→ What you are asked to do: In the listing below, write out exactly each line from the first through the one containing "MkD 0xd7a94a92466e833c 0xcd88bba7d0cee8df".

→ Data for this exercise:
Definition LOG_INV_2 : list DInt64 := [
  MkD 0xb17217f7d1cf79ab 0xc9e3b39803f2f6af (-1) 1;
  MkD 0xaf74155120c9011d 0x046d235ee63073dc (-1) 1;
  MkD 0xad7a02e1b24efd32 0x160864fd949b4bd3 (-1) 1;
  MkD 0xab83d135dc633301 0xffe6607ba902ef3b (-1) 1;
  MkD 0xa991713433c2b999 0x0ba4aea614d05700 (-1) 1;
  MkD 0xa7a2d41ad270c9d7 0xcd362382a7688479 (-1) 1;
  MkD 0xa5b7eb7cb860fb89 0x7b6a62a0dec6e072 (-1) 1;
  MkD 0xa3d0a93f45169a4b 0x09594fab088c0d64 (-1) 1;
  MkD 0xa1ecff97c91e267b 0x1b7efae08e597e16 (-1) 1;
  MkD 0xa00ce1092e5498c4 0x69879c5a30cd1241 (-1) 1;
  MkD 0x9e304061b5fda91a 0x04603d87b6df81ac (-1) 1;
  MkD 0x9c5710b8cbb73a42 0xaa554b2dd4619e63 (-1) 1;
  MkD 0x9a81456cec642e10 0x4d49f9aaea3cb5e0 (-1) 1;
  MkD 0x98aed221a03458b6 0x732f89321647b358 (-1) 1;
  MkD 0x96dfaabd86fa1647 0xd61188fbc94e2f14 (-1) 1;
  MkD 0x9513c36876083696 0xb5cbc416a2418011 (-1) 1;
  MkD 0x934b1089a6dc93c2 0xbf5bb3b60554e151 (-1) 1;
  MkD 0x918586c5f5e4bf01 0x9f92199ed1a4bab0 (-1) 1;
  MkD 0x8fc31afe30b2c6de 0xe300bf167e95da66 (-1) 1;
  MkD 0x8e03c24d7300395a 0xcddae1ccce247837 (-1) 1;
  MkD 0x8c47720791e53314 0x762ad19415fe25a5 (-1) 1;
  MkD 0x8a8e1fb794b09134 0x9eb628dba173c82d (-1) 1;
  MkD 0x88d7c11e3ad53cdc 0x8a3111a707b6de2c (-1) 1;
  MkD 0x87244c308e670a66 0x85e005d06dbfa8f7 (-1) 1;
  MkD 0x8573b71682a7d21b 0xb21f9f89c1ab80b2 (-1) 1;
  MkD 0x83c5f8299e2b4091 0xb8f6fafe8fbb68b8 (-1) 1;
  MkD 0x821b05f3b01d6774 0xdb0d58c3f7e2ea1e (-1) 1;
  MkD 0x8072d72d903d588c 0x7dd1b09c70c40109 (-1) 1;
  MkD 0xfd9ac57bd2442180 0xaf05924d258c14c4 (-2) 1;
  MkD 0xfa553f7018c966f4 0x2780a545a1b54dce (-2) 1;
  MkD 0xf7150ab5a09f27f6 0x0a470250d40ebe8e (-2) 1;
  MkD 0xf3da161eed6b9ab1 0x248d42f78d3e65d2 (-2) 1;
  MkD 0xf0a450d139366ca7 0x7c66eb6408ff6432 (-2) 1;
  MkD 0xed73aa4264b0adeb 0x5391cf4b33e42996 (-2) 1;
  MkD 0xea481236f7d35bb2 0x39a767a80d6d97e6 (-2) 1;
  MkD 0xe72178c0323a1a0f 0xcc4e1653e71d9973 (-2) 1;
  MkD 0xe3ffce3a2aa64923 0x8eadb651b49ac539 (-2) 1;
  MkD 0xe0e30349fd1cec82 0x03e8e1802aba24d5 (-2) 1;
  MkD 0xddcb08dc0717d85c 0x940a666c87842842 (-2) 1;
  MkD 0xdab7d02231484a93 0xbec20cca6efe2ac4 (-2) 1;
  MkD 0xd7a94a92466e833c 0xcd88bba7d0cee8df (-2) 1;
  MkD 0xd49f69e456cf1b7b 0x7f53bd2e406e66e6 (-2) 1;
  MkD 0xd19a201127d3c646 0x279d79f51dcc7301 (-2) 1;
  MkD 0xce995f50af69d863 0x432f3f4f861ad6a8 (-2) 1;
  MkD 0xcb9d1a189ab56e77 0x7d7e9307c70c0667 (-2) 1;
  MkD 0xc8a5431adfb44ca6 0x048ce7c1a75e341a (-2) 1;
  MkD 0xc5b1cd44596fa51f 0xf218fb8f9f9ef27f (-2) 1;
  MkD 0xc2c2abbb6e5fd570 0x03337789d592e296 (-2) 1;
  MkD 0xbfd7d1dec0a8df70 0x37eda996244bccaf (-2) 1;
  MkD 0xbcf13343e7d9ec7f 0x2afd17781bb3afea (-2) 1;
  MkD 0xba0ec3b633dd8b0b 0x91dc60b2b059a609 (-2) 1;
  MkD 0xb730773578cb90b3 0xaa1116c3466beb6c (-2) 1;
  MkD 0xb45641f4e350a0d4 0xe756eba00bc33976 (-2) 1;
  MkD 0xb1801859d56249de 0x98ce51fff99479cb (-2) 1;
  MkD 0xaeadeefacaf97d37 0x9dd6e688ebb13b01 (-2) 1;
  MkD 0xabdfba9e468fd6f9 0x472ea07749ce6bd1 (-2) 1;
  MkD 0xa9157039c51ebe72 0xe164c759686a2207 (-2) 1;
  MkD 0xa64f04f0b961df78 0x54f5275c2d15c21e (-2) 1;
  MkD 0xa38c6e138e20d834 0xd698298adddd7f30 (-2) 1;
  MkD 0xa0cda11eaf46390e 0x632438273918db7d (-2) 1;
  MkD 0x9e1293b9998c1dad 0x3b035eae273a855c (-2) 1;
  MkD 0x9b5b3bb5f088b768 0x5078bbe3d392be24 (-2) 1;
  MkD 0x98a78f0e9ae71d87 0x64dec34784707838 (-2) 1;
  MkD 0x95f783e6e49a9cfc 0x025004f3ef063312 (-2) 1;
  MkD 0x934b1089a6dc93c2 0xdf5bb3b60554e151 (-2) 1;
  MkD 0x90a22b6875c6a1f8 0x8e91aeba609c8876 (-2) 1;
  MkD 0x8dfccb1ad35ca6ef 0x9947bdb6ddcaf59a (-2) 1;
  MkD 0x8b5ae65d67db9acf 0x7ba5168126a58b99 (-2) 1;
  MkD 0x88bc74113f23def3 0xbc5a0fe396f40f1c (-2) 1;
  MkD 0x86216b3b0b17188c 0x363ceae88f720f1d (-2) 1;
  MkD 0x8389c3026ac3139d 0x6adda9d2270fa1f3 (-2) 1;
  MkD 0x80f572b1363487bc 0xedbd0b5b3479d5f2 (-2) 1;
  MkD 0xfcc8e3659d9bcbf1 0x8a0cdf301431b60b (-3) 1;
  MkD 0xf7ad6f26e7ff2efc 0x9cd2238f75f969ad (-3) 1;
  MkD 0xf29877ff38809097 0x2b020fa1820c948d (-3) 1;
  MkD 0xed89ed86a44a01ab 0x09d49f96cb88317a (-3) 1;
  MkD 0xe881bf932af3dac3 0x2524848e3443e03f (-3) 1;
  MkD 0xe37fde37807b84e3 0x5e9a750b6b68781c (-3) 1;
  MkD 0xde8439c1dec5687c 0x9d57da945b5d0aa6 (-3) 1;
  MkD 0xd98ec2bade71e53e 0xd0a98f2ad65bee96 (-3) 1;
  MkD 0xd49f69e456cf1b7a 0x5f53bd2e406e66e7 (-3) 1;
  MkD 0xcfb6203844b3209b 0x18cb02f33f79c16b (-3) 1;
  MkD 0xcad2d6e7b80bf915 0xcc507fb7a3d0bf69 (-3) 1;
  MkD 0xc5f57f59c7f46156 0x9a8b6997a402bf30 (-3) 1;
  MkD 0xc11e0b2a8d1e0de1 0xda631e830fd308fe (-3) 1;
  MkD 0xbc4c6c2a226399f6 0x276ebcfb2016a433 (-3) 1;
  MkD 0xb780945bab55dcea 0xb4c7bc3d32750fd9 (-3) 1;
  MkD 0xb2ba75f46099cf8f 0x243c2e77904afa76 (-3) 1;
  MkD 0xadfa035aa1ed8fdd 0x549767e410316d2b (-3) 1;
  MkD 0xa93f2f250dac67d5 0x9ad2fb8d48054add (-3) 1;
  MkD 0xa489ec199dab06f4 0x59fb6cf0ecb411b7 (-3) 1;
  MkD 0x9fda2d2cc9465c52 0x6b2b9565f5355180 (-3) 1;
  MkD 0x9b2fe580ac80b182 0x011a5b944aca8705 (-3) 1;
  MkD 0x968b08643409ceb9 0xd5c0da506a088482 (-3) 1;
  MkD 0x91eb89524e100d28 0xbfd3df5c52d67e77 (-3) 1;
  MkD 0x8d515bf11fb94f22 0xa0713268840cbcbb (-3) 1;
  MkD 0x88bc74113f23def7 0x9c5a0fe396f40f19 (-3) 1;
  MkD 0x842cc5acf1d0344b 0x6fecdfa819b96092 (-3) 1;
  MkD 0xff4489cedeab2ca6 0xe17bd40d8d9291ec (-4) 1;
  MkD 0xf639cc185088fe62 0x5066e87f2c0f733d (-4) 1;
  MkD 0xed393b1c22351281 0xff4e2e660317d55f (-4) 1;
  MkD 0xe442c00de2591b4c 0xe96ab34ce0bccd10 (-4) 1;
  MkD 0xdb56446d6ad8df09 0x28112e35a60e636f (-4) 1;
  MkD 0xd273b2058de1bd4b 0x36bbf837b4d320c6 (-4) 1;
  MkD 0xc99af2eaca4c457b 0xeaf51f66692844b2 (-4) 1;
  MkD 0xc0cbf17a071f80e9 0x396ffdf76a147cc2 (-4) 1;
  MkD 0xb8069857560707a7 0x0a677b4c8bec22e0 (-4) 1;
  MkD 0xaf4ad26cbc8e5bef 0x9e8b8b88a14ff0c9 (-4) 1;
  MkD 0xa6988ae903f562f1 0x7e858f08597b3a68 (-4) 1;
  MkD 0x9defad3e8f732186 0x476d3b5b45f6ca02 (-4) 1;
  MkD 0x9550252238bd2468 0x658e5a0b811c596d (-4) 1;
  MkD 0x8cb9de8a32ab3694 0x97c9859530a4514c (-4) 1;
  MkD 0x842cc5acf1d0344c 0x1fecdfa819b96094 (-4) 1;
  MkD 0xf7518e0035c3dd92 0x606d89093278a931 (-5) 1;
  MkD 0xe65b9e6eed965c4f 0x609f5fe2058d5ff2 (-5) 1;
  MkD 0xd5779687d887e0ee 0x49dda17056e45ebb (-5) 1;
  MkD 0xc4a550a4fd9a19bb 0x3e97660a23cc5402 (-5) 1;
  MkD 0xb3e4a796a5dac213 0x07cca0bcc06c2f8e (-5) 1;
  MkD 0xa33576a16f1f4c79 0x121016bd904dc95a (-5) 1;
  MkD 0x9297997c68c1f4e6 0x610db3d4dd423bc9 (-5) 1;
  MkD 0x820aec4f3a222397 0xb9e3aea6c444eef6 (-5) 1;
  MkD 0xe31e9760a5578c6d 0xf9eb2f284f31c35a (-6) 1;
  MkD 0xc24929464655f482 0xda5f3cc0b3251da6 (-6) 1;
  MkD 0xa195492cc0660519 0x4a18dff7cdb4ae33 (-6) 1;
  MkD 0x8102b2c49ac23a86 0x91d082dce3ddcd08 (-6) 1;
  MkD 0xc122451c45155150 0xb16137f09a002b0e (-7) 1;
  MkD 0x8080abac46f389c4 0x662d417ced0079c9 (-7) 1;
  MkD 0x0000000000000000 0x0000000000000000 (127) 0;
  MkD 0x0000000000000000 0x0000000000000000 (127) 0;
  MkD 0xff805515885e014e 0x435ab4da6a5bb50f (-9) 0;
  MkD 0xff015358833c4762 0xbb481c8ee1416999 (-8) 0;
  MkD 0xbee23afc0853b6a8 0xa89782c20df350c2 (-7) 0;
  MkD 0xfe054587e01f1e2b 0xf6d3a69bd5eab72f (-7) 0;
  MkD 0x9e75221a352ba751 0x452b7ea62f2198ea (-6) 0;
  MkD 0xbdc8d83ead88d518 0x7faa638b5e00ee90 (-6) 0;
  MkD 0xdcfe013d7c8cbfc5 0x632dbac46f30d009 (-6) 0;
  MkD 0xfc14d873c1980236 0xc7e09e3de453f5fc (-6) 0;
  MkD 0x8d86cc491ecbfe03 0xf1776453b7e82558 (-5) 0;
  MkD 0x9cf43dcff5eafd2f 0x2ad90155c8a7236a (-5) 0;
  MkD 0xac52dd7e4726a456 0xa47a963a91bb3018 (-5) 0;
  MkD 0xbba2c7b196e7e224 0xe7950f7252c163cf (-5) 0;
  MkD 0xcae41876471f5bde 0x91d00a417e330f8e (-5) 0;
  MkD 0xda16eb88cb8df5fb 0x28a63ecfb66e94c0 (-5) 0;
  MkD 0xe93b5c56d85a9083 0xce2992bfea38e76b (-5) 0;
  MkD 0xf85186008b1532f9 0xe64b8b7759978998 (-5) 0;
  MkD 0x83acc1acc7238978 0x5a5333c45b7f442e (-4) 0;
  MkD 0x8b29b7751bd7073b 0x02e0b9ee992f2372 (-4) 0;
  MkD 0x929fb17850a0b7be 0x5b4d3807660516a4 (-4) 0;
  MkD 0x9a0ebcb0de8e848e 0x2c1bb082689ba814 (-4) 0;
  MkD 0xa176e5f5323781d2 0xdcf935996c92e8d4 (-4) 0;
  MkD 0xa8d839f830c1fb40 0x4c7343517c8ac264 (-4) 0;
  MkD 0xb032c549ba861d83 0x774e27bc92ce3373 (-4) 0;
  MkD 0xb78694572b5a5cd3 0x24cdcf68cdb2067c (-4) 0;
  MkD 0xbed3b36bd8966419 0x7c0644d7d9ed08b4 (-4) 0;
  MkD 0xc61a2eb18cd907a1 0xe5a1532f6d5a1ac1 (-4) 0;
  MkD 0xcd5a1231019d66d7 0x761e3e7b171e44b2 (-4) 0;
  MkD 0xd49369d256ab1b1f 0x9e9154e1d5263cda (-4) 0;
  MkD 0xdbc6415d876d0839 0x3e33c0c9f8824f54 (-4) 0;
  MkD 0xe2f2a47ade3a18a8 0xa0bf7c0b0d8bb4ef (-4) 0;
  MkD 0xea189eb3659aeaeb 0x93b2a3b21f448259 (-4) 0;
  MkD 0xf1383b7157972f48 0x543fff0ff4f0aaf1 (-4) 0;
  MkD 0xf85186008b153302 0x5e4b8b7759978993 (-4) 0;
  MkD 0xff64898edf55d548 0x428ccfc99271dffa (-4) 0;
  MkD 0x8338a89652cb714a 0xb247eb86498c2ce7 (-3) 0;
  MkD 0x86bbf3e68472cb2f 0x0b8bd20615747126 (-3) 0;
  MkD 0x8a3c2c233a156341 0x9027c74fe0e6f64f (-3) 0;
  MkD 0x8db956a97b3d0143 0xf023472cd739f9e1 (-3) 0;
  MkD 0x913378c852d65be6 0x977e3013d10f7525 (-3) 0;
  MkD 0x94aa97c0ffa91a5d 0x4ee3880fb7d34429 (-3) 0;
  MkD 0x981eb8c723fe97f2 0x1f1c134fb702d433 (-3) 0;
  MkD 0x9b8fe100f47ba1d8 0x04b62af189fcba0d (-3) 0;
  MkD 0x9efe158766314e4f 0x4d71827efe892fc8 (-3) 0;
  MkD 0xa2695b665be8f338 0x4eca87c3f0f06211 (-3) 0;
  MkD 0xa5d1b79cd2af2aca 0x8837986ceabfbed6 (-3) 0;
  MkD 0xa9372f1d0da1bd10 0x580eb71e58cd36e5 (-3) 0;
  MkD 0xac99c6ccc1042e94 0x3dd557528315838d (-3) 0;
  MkD 0xaff983853c9e9e40 0x5f105039091dd7f5 (-3) 0;
  MkD 0xb3566a13956a86f4 0x471b1e1574d9fd55 (-3) 0;
  MkD 0xb6b07f38ce90e463 0x7bb2e265d0de37e1 (-3) 0;
  MkD 0xba07c7aa01bd2648 0x43f9d57b324bd05f (-3) 0;
  MkD 0xbd5c481086c848db 0xbb596b5030403242 (-3) 0;
  MkD 0xc0ae050a1abf56ad 0x2f7f8c5fa9c50d76 (-3) 0;
  MkD 0xc3fd03290648847d 0x30480bee4cbbd698 (-3) 0;
  MkD 0xc74946f4436a054e 0xf4f5cb531201c0d3 (-3) 0;
  MkD 0xca92d4e7a2b5a3ad 0xc983a9c5c4b3b135 (-3) 0;
  MkD 0xcdd9b173efdc1aaa 0x8863e007c184a1e7 (-3) 0;
  MkD 0xd11de0ff15ab18c6 0xd88d83d4cc613f21 (-3) 0;
  MkD 0xd45f67e44178c612 0x5486e73c615158b4 (-3) 0;
  MkD 0xd79e4a7405ff96c3 0x1300c9be67ae5da0 (-3) 0;
  MkD 0xdada8cf47dad236d 0xdffb833c3409ee7e (-3) 0;
  MkD 0xde1433a16c66b14c 0xde744870f54f0f18 (-3) 0;
  MkD 0xe14b42ac60c60512 0x4e38eb8092a01f06 (-3) 0;
  MkD 0xe47fbe3cd4d10d5b 0x2ec0f797fdcd125c (-3) 0;
  MkD 0xe7b1aa704e2ee240 0xb40faab6d2ad0841 (-3) 0;
  MkD 0xeae10b5a7ddc8ad8 0x806b2fc9a8038790 (-3) 0;
  MkD 0xee0de5055f63eb01 0x90a33316df83ba5a (-3) 0;
  MkD 0xf1383b7157972f4a 0xb43fff0ff4f0aaf1 (-3) 0;
  MkD 0xf460129552d2ff41 0xe62e3201bb2bbdce (-3) 0;
  MkD 0xf7856e5ee2c9b28a 0x76f2a1b84190a7dc (-3) 0;
  MkD 0xfaa852b25bd9b833 0xa6dbfa03186e0666 (-3) 0;
  MkD 0xfdc8c36af1f15468 0x0a3361bca696504a (-3) 0;
  MkD 0x8073622d6a80e631 0xe897009015316073 (-2) 0;
  MkD 0x82012ca5a68206d5 0x8fde85afdd2bc88a (-2) 0;
  MkD 0x838dc2fe6ac868e7 0x1a3fcbdef40100cb (-2) 0;
  MkD 0x851927139c871af8 0x67bd00c38061c51f (-2) 0;
  MkD 0x86a35abcd5ba5901 0x5481c3cbd925ccd2 (-2) 0;
  MkD 0x882c5fcd7256a8c1 0x39055a6598e7c29e (-2) 0;
  MkD 0x89b438149d4582f5 0x34531dba493eb5a6 (-2) 0;
  MkD 0x8b3ae55d5d30701a 0xc63eab8837170480 (-2) 0;
  MkD 0x8cc0696ea11b7b36 0x94361c9a28d38a6a (-2) 0;
  MkD 0x8e44c60b4ccfd7dc 0x1473aa01c7778679 (-2) 0;
  MkD 0x8fc7fcf24517946a 0x380cbe769f2c6793 (-2) 0;
  MkD 0x914a0fde7bcb2d0e 0xc429ed3aea197a60 (-2) 0;
  MkD 0x92cb0086fbb1cf75 0xa29d47c50b1182d0 (-2) 0;
  MkD 0x944ad09ef4351af1 0xa49827e081cb16ba (-2) 0;
  MkD 0x95c981d5c4e924ea 0x45404f5aa577d6b4 (-2) 0;
  MkD 0x974715d708e984dd 0x6648d42840d9e6fb (-2) 0;
  MkD 0x98c38e4aa20c27d2 0x846767ec990d7333 (-2) 0;
  MkD 0x9a3eecd4c3eaa6ae 0xdb3a7f6e6087b947 (-2) 0;
  MkD 0x9bb93315fec2d790 0x7f589fba0865790f (-2) 0;
  MkD 0x9d3262ab4a2f4e37 0xa1ae6ba06846fae0 (-2) 0;
  MkD 0x9eaa7d2e0fb87c35 0xff472bc6ce648a7d (-2) 0;
  MkD 0xa0218434353f1de4 0xd493efa632530acc (-2) 0;
  MkD 0xa197795027409daa 0x1dd1d4a6df960357 (-2) 0;
  MkD 0xa30c5e10e2f613e4 0x9bd9bd99e39a20b3 (-2) 0;
  MkD 0xa4803402004e865c 0x31cbe0e8824116cd (-2) 0;
  MkD 0xa5f2fcabbbc506d8 0x68ca4fb7ec323d74 (-2) 0;
  MkD 0xa764b99300134d79 0x0d04d10474301862 (-2) 0;
  MkD 0xa8d56c396fc1684c 0x01eb067d578c4756 (-2) 0;
  MkD 0xaa45161d6e93167b 0x9b081cf72249f5b2 (-2) 0;
  MkD 0xabb3b8ba2ad362a1 0x1db6506cc17a01f5 (-2) 0;
  MkD 0xad215587a67f0cdf 0xe890422cb86b7cb1 (-2) 0;
  MkD 0xae8dedfac04e5282 0xac707b8ffc22b3e8 (-2) 0;
  MkD 0xaff983853c9e9e3f 0xc5105039091dd7f8 (-2) 0;
  MkD 0xb1641795ce3ca978 0xfaf915300e517393 (-2) 0;
  MkD 0xb2cdab981f0f940b 0xc857c77dc1df600f (-2) 0;
  MkD 0xb43640f4d8a5761f 0xf5f080a71c34b25d (-2) 0;
  MkD 0xb59dd911aca1ec48 0x1d2664cf09a0c1bf (-2) 0;
  MkD 0xb70475515d0f1c5e 0x4c98c6b8be17818d (-2) 0;
  MkD 0xb86a1713c491aeaa 0xd37ee2872a6f1cd6 (-2) 0].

→ Reply to the task:
Definition LOG_INV_2 : list DInt64 := [
  MkD 0xb17217f7d1cf79ab 0xc9e3b39803f2f6af (-1) 1;
  MkD 0xaf74155120c9011d 0x046d235ee63073dc (-1) 1;
  MkD 0xad7a02e1b24efd32 0x160864fd949b4bd3 (-1) 1;
  MkD 0xab83d135dc633301 0xffe6607ba902ef3b (-1) 1;
  MkD 0xa991713433c2b999 0x0ba4aea614d05700 (-1) 1;
  MkD 0xa7a2d41ad270c9d7 0xcd362382a7688479 (-1) 1;
  MkD 0xa5b7eb7cb860fb89 0x7b6a62a0dec6e072 (-1) 1;
  MkD 0xa3d0a93f45169a4b 0x09594fab088c0d64 (-1) 1;
  MkD 0xa1ecff97c91e267b 0x1b7efae08e597e16 (-1) 1;
  MkD 0xa00ce1092e5498c4 0x69879c5a30cd1241 (-1) 1;
  MkD 0x9e304061b5fda91a 0x04603d87b6df81ac (-1) 1;
  MkD 0x9c5710b8cbb73a42 0xaa554b2dd4619e63 (-1) 1;
  MkD 0x9a81456cec642e10 0x4d49f9aaea3cb5e0 (-1) 1;
  MkD 0x98aed221a03458b6 0x732f89321647b358 (-1) 1;
  MkD 0x96dfaabd86fa1647 0xd61188fbc94e2f14 (-1) 1;
  MkD 0x9513c36876083696 0xb5cbc416a2418011 (-1) 1;
  MkD 0x934b1089a6dc93c2 0xbf5bb3b60554e151 (-1) 1;
  MkD 0x918586c5f5e4bf01 0x9f92199ed1a4bab0 (-1) 1;
  MkD 0x8fc31afe30b2c6de 0xe300bf167e95da66 (-1) 1;
  MkD 0x8e03c24d7300395a 0xcddae1ccce247837 (-1) 1;
  MkD 0x8c47720791e53314 0x762ad19415fe25a5 (-1) 1;
  MkD 0x8a8e1fb794b09134 0x9eb628dba173c82d (-1) 1;
  MkD 0x88d7c11e3ad53cdc 0x8a3111a707b6de2c (-1) 1;
  MkD 0x87244c308e670a66 0x85e005d06dbfa8f7 (-1) 1;
  MkD 0x8573b71682a7d21b 0xb21f9f89c1ab80b2 (-1) 1;
  MkD 0x83c5f8299e2b4091 0xb8f6fafe8fbb68b8 (-1) 1;
  MkD 0x821b05f3b01d6774 0xdb0d58c3f7e2ea1e (-1) 1;
  MkD 0x8072d72d903d588c 0x7dd1b09c70c40109 (-1) 1;
  MkD 0xfd9ac57bd2442180 0xaf05924d258c14c4 (-2) 1;
  MkD 0xfa553f7018c966f4 0x2780a545a1b54dce (-2) 1;
  MkD 0xf7150ab5a09f27f6 0x0a470250d40ebe8e (-2) 1;
  MkD 0xf3da161eed6b9ab1 0x248d42f78d3e65d2 (-2) 1;
  MkD 0xf0a450d139366ca7 0x7c66eb6408ff6432 (-2) 1;
  MkD 0xed73aa4264b0adeb 0x5391cf4b33e42996 (-2) 1;
  MkD 0xea481236f7d35bb2 0x39a767a80d6d97e6 (-2) 1;
  MkD 0xe72178c0323a1a0f 0xcc4e1653e71d9973 (-2) 1;
  MkD 0xe3ffce3a2aa64923 0x8eadb651b49ac539 (-2) 1;
  MkD 0xe0e30349fd1cec82 0x03e8e1802aba24d5 (-2) 1;
  MkD 0xddcb08dc0717d85c 0x940a666c87842842 (-2) 1;
  MkD 0xdab7d02231484a93 0xbec20cca6efe2ac4 (-2) 1;
  MkD 0xd7a94a92466e833c 0xcd88bba7d0cee8df (-2) 1;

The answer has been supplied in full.